Files
volt-vmm/docs/benchmark-firecracker.md
Karl Clinger 40ed108dd5 Volt VMM (Neutron Stardust): source-available under AGPSL v5.0
KVM-based microVMM for the Volt platform:
- Sub-second VM boot times
- Minimal memory footprint
- Landlock LSM + seccomp security
- Virtio device support
- Custom kernel management

Copyright (c) Armored Gates LLC. All rights reserved.
Licensed under AGPSL v5.0
2026-03-21 01:04:35 -05:00

425 lines
15 KiB
Markdown
Raw Blame History

This file contains ambiguous Unicode characters
This file contains Unicode characters that might be confused with other characters. If you think that this is intentional, you can safely ignore this warning. Use the Escape button to reveal them.

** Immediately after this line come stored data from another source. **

(* ===== verification/TonHandler.v ===== *)
(** * The lifecycle of blockchain ingestion

    internal/controller/blockchain/ton_event_handler.go, with the event-source methods of
    internal/usecase/blockchain_subscriber.go: which source is created, from where it
    resumes, and which checkpoints are handed to the callbacks. *)
From S2P Require Import Prelude GoTypes Entity Toncenter Poller WebSocket EventSource.

(** The part of [config.GameBackend] the handler reads; a duration is what
    [time.ParseDuration] makes of its string. *)
Record GameBackend := mkGameBackend {
  TONCenterV2URL : string; TONCenterV3WSURL : string; TONGameContractAddr : string;
  MinPollIntervalCfg : result Z; MaxPollIntervalCfg : result Z;
  EnableWebSocketCfg : bool; BlockchainEventSource : string; WebSocketReconnectMax : Z;
  ResumeFromCheckpoint : bool; ResumeEventSource : bool }.

Record SyncCheckpoint := mkCheckpoint {
  LastProcessedLt : string; EventSourceTypeOf : string; EventSourceConnected : bool }.

Definition resolveInitialEventSourceType (cfg : GameBackend)
    (checkpoint : option BlockchainSyncState.t) : string :=
  let sourceType := BlockchainEventSource cfg in
  match checkpoint with
  | None => sourceType
  | Some checkpoint =>
      if negb (ResumeEventSource cfg) then sourceType
      else
        let saved := BlockchainSyncState.EventSourceType checkpoint in
        if bool_decide (saved = SourceTypeHTTP) || bool_decide (saved = SourceTypeWebSocket)
        then saved else sourceType
  end.

Definition blank (s : string) : bool := bool_decide (TrimSpace s = EmptyString).

Definition shouldResumeCheckpoint (cfg : GameBackend)
    (checkpoint : option BlockchainSyncState.t) : bool :=
  ResumeFromCheckpoint cfg &&
  match checkpoint with
  | None => false
  | Some c =>
      negb (blank (BlockchainSyncState.LastProcessedLt c)) &&
      negb (blank (BlockchainSyncState.ContractAddress c)) &&
      bool_decide (TrimSpace (BlockchainSyncState.ContractAddress c)
                   = TrimSpace (TONGameContractAddr cfg))
  end.

Definition factoryConfig (cfg : GameBackend) (checkpoint : option BlockchainSyncState.t) :
    FactoryConfig := {|
  V2BaseURL := TONCenterV2URL cfg;
  ContractAddress := TONGameContractAddr cfg;
  cfgMinPollInterval :=
    match MinPollIntervalCfg cfg with Ok d => d | Err _ => 5 * 10 ^ 9 end;
  cfgMaxPollInterval :=
    match MaxPollIntervalCfg cfg with Ok d => d | Err _ => 30 * 10 ^ 9 end;
  V3WSURL := TONCenterV3WSURL cfg;
  EnableWebSocket := EnableWebSocketCfg cfg;
  EventSourceType := resolveInitialEventSourceType cfg checkpoint;
  MaxReconnect := WebSocketReconnectMax cfg;
  OnFallback := true |}.

(** What the sources act on: the state of the use case and of the callbacks, and the
    logical times the sources announced. An announcement is acted on when the step of the
    source that made it ends; that step changes nothing the callback reads after it. *)
Notation Outside S := (S * list string)%type.

Section Handler.
Context `{CE : ClientEnv} `{WE : WsEnv} {S : Type}.


Definition onState {A} (m : ST S A) : ST (Outside S) A := zoom fst (λ s o, (s, o.2)) m.
Definition announce (lt : string) : ST (Outside S) unit := modify (λ o, (o.1, o.2 ++ [lt])).

Definition tempEventHandler : EventHandler (Outside S) := λ _ o, (Ok tt, o).

Record Handler := mkHandler {
  subscriberUC : nat;                    (* [subscriberUC.eventSource] *)
  ctx : Context;
  onLtUpdated : option (string → ST S unit);
  onCheckpoint : option (SyncCheckpoint → ST S unit);
  onFallback : option (SyncCheckpoint → ST S unit) }.

(** The methods of the use case that go to its event source. *)
Definition GetLastProcessedLt (h : Handler) (w : Process (Outside S)) : string :=
  match sources w !! subscriberUC h with Some s => sourceLt s | None => EmptyString end.
Definition SetLastProcessedLt (h : Handler) (lt : string) : PrM (Outside S) unit :=
  let lt := if blank lt then "0" else lt in
  onSource (subscriberUC h) (setSourceLt lt).
Definition GetLastProcessedBlock (h : Handler) : Z := 0.
Definition uc_SetLastProcessedBlock (h : Handler) (block : Z) : PrM (Outside S) unit := mret tt.
Definition uc_GetSourceType (h : Handler) (w : Process (Outside S)) : string :=
  match sources w !! subscriberUC h with Some s => GetSourceType s | None => EmptyString end.
Definition uc_IsConnected (h : Handler) (w : Process (Outside S)) : bool :=
  match sources w !! subscriberUC h with Some s => sourceConnected s | None => false end.
Definition uc_Subscribe (h : Handler) : PrM (Outside S) unit := spawn (StartLoop (subscriberUC h) (ctx h)).
Definition uc_Stop (h : Handler) : PrM (Outside S) unit := StopSource (subscriberUC h).

(** [NewBlockchainSubscriberUseCase] registers the use case with its event source. *)
Definition registerUseCase (uc : EventHandler S) (i : nat) : PrM (Outside S) unit :=
  onSource i (subscribeSource (λ tx, onState (uc tx))).

Definition NewTONEventHandler (cfg : GameBackend) (uc : EventHandler S)
    (checkpoint : option BlockchainSyncState.t) : PrM (Outside S) Handler :=
  _ ← change (set_factory (NewEventSourceFactory (factoryConfig cfg checkpoint)));
  i ← CreateEventSource tempEventHandler;
  _ ← registerUseCase uc i;
  ctx ← WithCancel Background;
  let handler := mkHandler i ctx None None None in
  _ ← match checkpoint with
      | Some c =>
          if shouldResumeCheckpoint cfg checkpoint then
            SetLastProcessedLt handler (BlockchainSyncState.LastProcessedLt c)
          else mret tt
      | None => mret tt
      end;
  mret handler.

(** The process before anything was created, around a state of the use case; the servers
    may have answered before. *)
Definition boot (cfg : GameBackend) (checkpoint : option BlockchainSyncState.t) (nt : Net) (s : S) :
    Process (Outside S) :=
  mkProcess [] [] 0 [] (NewEventSourceFactory (factoryConfig cfg checkpoint))
    (mkWire 0 0 0) nt (s, []).

Definition GetSyncCheckpoint (h : Handler) (w : Process (Outside S)) : SyncCheckpoint :=
  mkCheckpoint (GetLastProcessedLt h w) (GetCurrentSourceType w) (IsConnected w).

Definition handler_GetSourceType (w : Process (Outside S)) : string := GetCurrentSourceType w.
Definition handler_IsConnected (w : Process (Outside S)) : bool := IsConnected w.

Definition callback {A} (f : option (A → ST S unit)) (a : A) (w : Process (Outside S)) :
    Process (Outside S) :=
  match f with
  | Some f => set_world (onState (f a) (world w)).2 w
  | None => w
  end.

Definition emitCheckpoint (h : Handler) (w : Process (Outside S)) : Process (Outside S) :=
  callback (onCheckpoint h) (GetSyncCheckpoint h w) w.

Definition emitFallback (h : Handler) (w : Process (Outside S)) : Process (Outside S) :=
  let checkpoint := GetSyncCheckpoint h w in
  callback (onCheckpoint h) checkpoint (callback (onFallback h) checkpoint w).

(** The closure that [refreshLtUpdateCallback] installs, for every announcement. *)
Definition ltUpdated (h : Handler) (w : Process (Outside S)) (lt : string) : Process (Outside S) :=
  emitCheckpoint h (callback (onLtUpdated h) lt w).

Definition drain (h : Handler) (w : Process (Outside S)) : Process (Outside S) :=
  fold_left (ltUpdated h) (world w).2 (set_world ((world w).1, []) w).

Definition refreshLtUpdateCallback : PrM (Outside S) unit := SetOnLtUpdated (Some announce).

Definition SetOnLtUpdated (f : string → ST S unit) (h : Handler) : PrM (Outside S) Handler :=
  _ ← refreshLtUpdateCallback;
  mret (mkHandler (subscriberUC h) (ctx h) (Some f) (onCheckpoint h) (onFallback h)).
Definition SetOnCheckpointUpdated (f : SyncCheckpoint → ST S unit) (h : Handler) :
    PrM (Outside S) Handler :=
  _ ← refreshLtUpdateCallback;
  mret (mkHandler (subscriberUC h) (ctx h) (onLtUpdated h) (Some f) (onFallback h)).
Definition SetOnFallback (f : SyncCheckpoint → ST S unit) (h : Handler) : Handler :=
  mkHandler (subscriberUC h) (ctx h) (onLtUpdated h) (onCheckpoint h) (Some f).

Definition Start (h : Handler) : PrM (Outside S) unit :=
  _ ← uc_Subscribe h; spawn CheckpointNotice.

Definition Stop (h : Handler) : PrM (Outside S) unit :=
  _ ← cancel (ctx h);
  _ ← uc_Stop h;
  change (emitCheckpoint h).

(** What [app.Run] does with the handler: create it, set its callbacks, start it. *)
Definition startIngestion (cfg : GameBackend) (uc : EventHandler S)
    (checkpoint : option BlockchainSyncState.t)
    (persist notify : SyncCheckpoint → ST S unit) : PrM (Outside S) Handler :=
  handler ← NewTONEventHandler cfg uc checkpoint;
  handler ← SetOnCheckpointUpdated persist handler;
  let handler := SetOnFallback notify handler in
  _ ← Start handler;
  mret handler.

(** A step of the process: a goroutine runs and the callbacks act on what it announced,
    the goroutine of a fallback notice runs, or [Start] goes on after its [go] statement. *)
Inductive step (h : Handler) : Process (Outside S) → Process (Outside S) → Prop :=
  | step_run w w' : run w w' → step h w (drain h w')
  | step_notice w k :
      loops w !! k = Some FallbackNotice →
      step h w (emitFallback h (set_loops (<[k := Ended]> (loops w)) w))
  | step_checkpoint w k :
      loops w !! k = Some CheckpointNotice →
      step h w (emitCheckpoint h (set_loops (<[k := Ended]> (loops w)) w)).
End Handler.
Arguments Handler : clear implicits.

# Firecracker VMM Benchmark Results
**Date:** 2026-03-08
**Firecracker Version:** v1.14.2 (latest stable)
**Binary:** static-pie linked, x86_64, not stripped
**Test Host:** julius — Intel Xeon Silver 4210R @ 2.40GHz, 20 cores, Linux 6.1.0-42-amd64
**Kernel:** vmlinux-4.14.174 (Firecracker's official guest kernel, 21,441,304 bytes)
**Methodology:** No rootfs attached — kernel boots to VFS panic. Matches Volt test methodology.
---
## Table of Contents
1. [Executive Summary](#1-executive-summary)

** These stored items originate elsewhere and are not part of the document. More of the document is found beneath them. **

(* ===== verification/SyncState.v ===== *)
(** * The ingestion checkpoint in the database

    internal/repository/postgres/blockchain_sync_state_repository.go: the single row
    that says from where blockchain ingestion resumes. *)
From S2P Require Import Prelude GoTypes Entity World Repo.
From Stdlib Require Import Ascii.

(** ** What PostgreSQL does with a logical time *)

Class PgNumeric := {
  numeric_ok : string → bool;              (* does [s::numeric] succeed? *)
  numeric_le : string → string → bool;     (* [a::numeric <= b::numeric] *)
  numeric_text : string → string;          (* [s::numeric::varchar] *)
  folded : Z → bool                        (* was a cast of a parameter evaluated while
                                              planning the n-th statement? *)
}.

(** Decimal digits are a number, and numbers are ordered as numbers. *)
Class PgNumericLaws (PN : PgNumeric) : Prop := {
  numeric_digits s z : parse_nat (bytes s) = Some z → numeric_ok s = true;
  numeric_order a b x y :
    parse_nat (bytes a) = Some x → parse_nat (bytes b) = Some y →
    numeric_le a b = (x <=? y);
  numeric_value s z :
    parse_nat (bytes s) = Some z → parse_nat (bytes (numeric_text s)) = Some z
}.

Definition bad_numeric (s : string) : error :=
  ENew ("invalid input syntax for type numeric: " +:+ s).

(** [COALESCE(NULLIF(last_processed_lt, ''), '0')] *)
Definition stored_lt (r : SyncRow) : string :=
  match last_processed_lt r with
  | Some lt => if bool_decide (lt = EmptyString) then "0" else lt
  | None => "0"
  end.

Definition EventSourceHTTP : string := "http".

Module SyncStateRepository.
Section Repository.
Context `{E : Env} `{PN : PgNumeric}.

Definition touched (now : Z) (r : SyncRow) : SyncRow :=
  mkSyncRow (contract_address r) (last_processed_block r) (last_poll_timestamp r) now
    (event_source_type r) (last_processed_lt r) (last_processed_hash r)
    (websocket_connected r) (fallback_count r) (last_fallback_at r).

(** [UPDATE blockchain_sync_state SET ... WHERE id = 1]; the trigger writes [updated_at].
    [set] fails when an expression or an assignment does, [refused] before any row is
    looked at, when a parameter is bound or while planning. *)
Definition updateRow (refused : Z → option error) (set : SyncRow → result SyncRow) :
    M (result Z) :=
  statement (λ n now t,
    match refused n with
    | Some e => Err e
    | None =>
      match sync_state t with
      | None => Ok (0, t)
      | Some r =>
          match set r with
          | Ok r => Ok (1, set_sync_state (Some (touched now r)) t)
          | Err e => Err e
          end
      end
    end).

(** [SELECT ... WHERE id = 1] *)
Definition queryRow {A} (f : SyncRow → A) : M (result A) :=
  row <-? statement (λ _ _ t, match sync_state t with
                              | Some r => Ok (f r, t)
                              | None => Err (ESentinel ErrNoRows)
                              end) else Postgres.query_failed ;;
  mret (Ok row).

Definition scanned (r : SyncRow) : BlockchainSyncState.t := {|
  BlockchainSyncState.ID := 1;
  BlockchainSyncState.ContractAddress := contract_address r;
  BlockchainSyncState.LastProcessedBlock := last_processed_block r;
  BlockchainSyncState.LastPollTimestamp := last_poll_timestamp r;
  BlockchainSyncState.UpdatedAt := updated_at r;
  BlockchainSyncState.EventSourceType := default "http" (event_source_type r);
  BlockchainSyncState.LastProcessedLt := default "0" (last_processed_lt r);
  BlockchainSyncState.LastProcessedHash := default EmptyString (last_processed_hash r);
  BlockchainSyncState.WebSocketConnected := default false (websocket_connected r);
  BlockchainSyncState.FallbackCount := default 0 (fallback_count r);
  BlockchainSyncState.LastFallbackAt := last_fallback_at r |}.

Definition Get : M (result BlockchainSyncState.t) := queryRow scanned.

Definition set_progress (block ts : Z) (lt : option string) (r : SyncRow) : SyncRow :=
  mkSyncRow (contract_address r) block ts (updated_at r) (event_source_type r) lt
    (last_processed_hash r) (websocket_connected r) (fallback_count r) (last_fallback_at r).
Definition set_origin (contract : string) (type : option string) (connected : option bool)
    (r : SyncRow) : SyncRow :=
  mkSyncRow contract (last_processed_block r) (last_poll_timestamp r) (updated_at r) type
    (last_processed_lt r) (last_processed_hash r) connected (fallback_count r)
    (last_fallback_at r).

Definition executed (m : M (result Z)) : M (result unit) :=
  _ <-? m else Postgres.query_failed ;; mret (Ok tt).

Definition UpdateLastProcessedBlock (blockNumber : Z) : M (result unit) :=
  now ← Now;
  executed (updateRow (λ _, None) (λ r, Ok (set_progress blockNumber now (last_processed_lt r) r))).

Definition Initialize (contractAddress : string) (startingBlock : Z) : M (result unit) :=
  n <-? updateRow (λ _, None) (λ r,
      match assign_varchar 66 contractAddress with
      | Some contract =>
          Ok (set_origin contract (event_source_type r) (websocket_connected r)
                (set_progress startingBlock (last_poll_timestamp r) (last_processed_lt r) r))
      | None => Err (too_long 66)
      end) else Postgres.query_failed ;;
  if n =? 0 then mret (Err (ENew "blockchain_sync_state singleton row not found (id=1)"))
  else mret (Ok tt).

Definition GetLastProcessedBlock : M (result Z) := queryRow last_processed_block.

Definition GetEventSourceType : M (result string) :=
  queryRow (λ r, default "http" (event_source_type r)).

Definition SetEventSourceType (sourceType : string) (connected : bool) : M (result unit) :=
  executed (updateRow (λ _, None) (λ r,
    match assign_varchar 20 sourceType with
    | Some type => Ok (set_origin (contract_address r) (Some type) (Some connected) r)
    | None => Err (too_long 20)
    end)).

(** The CASE expressions that only move the checkpoint forward: the new [lt] and
    time when the stored one is not above [lt]. *)
Definition advance (lt : string) (now : Z) (r : SyncRow) : result SyncRow :=
  if negb (numeric_ok (stored_lt r)) then Err (bad_numeric (stored_lt r))
  else if negb (numeric_ok lt) then Err (bad_numeric lt)
  else if numeric_le (stored_lt r) lt then
    match assign_varchar 32 lt with
    | Some lt => Ok (set_progress (last_processed_block r) now (Some lt) r)
    | None => Err (too_long 32)
    end
  else Ok (set_progress (last_processed_block r) (last_poll_timestamp r)
             (Some (stored_lt r)) r).

Definition orZero (lt : string) : string :=
  if bool_decide (TrimSpace lt = EmptyString) then "0" else lt.

(** The cast of the parameter, which is evaluated whatever the row holds. *)
Definition bad_parameter (lt : string) : option error :=
  if numeric_ok lt then None else Some (bad_numeric lt).

(** [$1] is first used as a numeric here, and is sent as one; in [PersistCheckpoint] it is
    first used as a varchar. *)
Definition UpdateLastProcessedLt (lt : string) : M (result unit) :=
  let lt := orZero lt in
  now ← Now;
  executed (updateRow (λ _, bad_parameter lt) (advance (numeric_text lt) now)).

Definition PersistCheckpoint (contractAddress lt sourceType : string) (connected : bool) :
    M (result unit) :=
  let contractAddress := TrimSpace contractAddress in
  let lt := orZero lt in
  let sourceType := if bool_decide (TrimSpace sourceType = EmptyString) then EventSourceHTTP
                    else sourceType in
  now ← Now;
  executed (updateRow (λ n, if folded n then bad_parameter lt else None) (λ r,
    let moved :=
      if bool_decide (contract_address r = contractAddress) then advance lt now r
      else match assign_varchar 32 lt with
           | Some lt => Ok (set_progress (last_processed_block r) now (Some lt) r)
           | None => Err (too_long 32)
           end in
    match moved with
    | Err e => Err e
    | Ok r =>
        match assign_varchar 66 contractAddress, assign_varchar 20 sourceType with
        | Some contract, Some type => Ok (set_origin contract (Some type) (Some connected) r)
        | None, _ => Err (too_long 66)
        | _, None => Err (too_long 20)
        end
    end)).

Definition GetLastProcessedLt : M (result string) :=
  queryRow (λ r, default "0" (last_processed_lt r)).

(** [fallback_count] is an INTEGER: the increment overflows into an error. *)
Definition RecordFallback : M (result unit) :=
  now ← Now;
  executed (updateRow (λ _, None) (λ r,
    let n := default 0 (fallback_count r) + 1 in
    if n <? 2 ^ 31 then
      Ok (set_origin (contract_address r) (Some EventSourceHTTP) (Some false)
        (mkSyncRow (contract_address r) (last_processed_block r) (last_poll_timestamp r)
           (updated_at r) (event_source_type r) (last_processed_lt r) (last_processed_hash r)
           (websocket_connected r) (Some n) (Some now)))
    else Err (ENew "integer out of range"))).
End Repository.
End SyncStateRepository.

2. [Binary Size](#2-binary-size)
3. [Cold Boot Time](#3-cold-boot-time)
4. [Startup Breakdown](#4-startup-breakdown)
5. [Memory Overhead](#5-memory-overhead)
6. [CPU Features (CPUID)](#6-cpu-features-cpuid)
7. [Thread Model](#7-thread-model)
8. [Comparison with Volt](#8-comparison-with-volt-vmm)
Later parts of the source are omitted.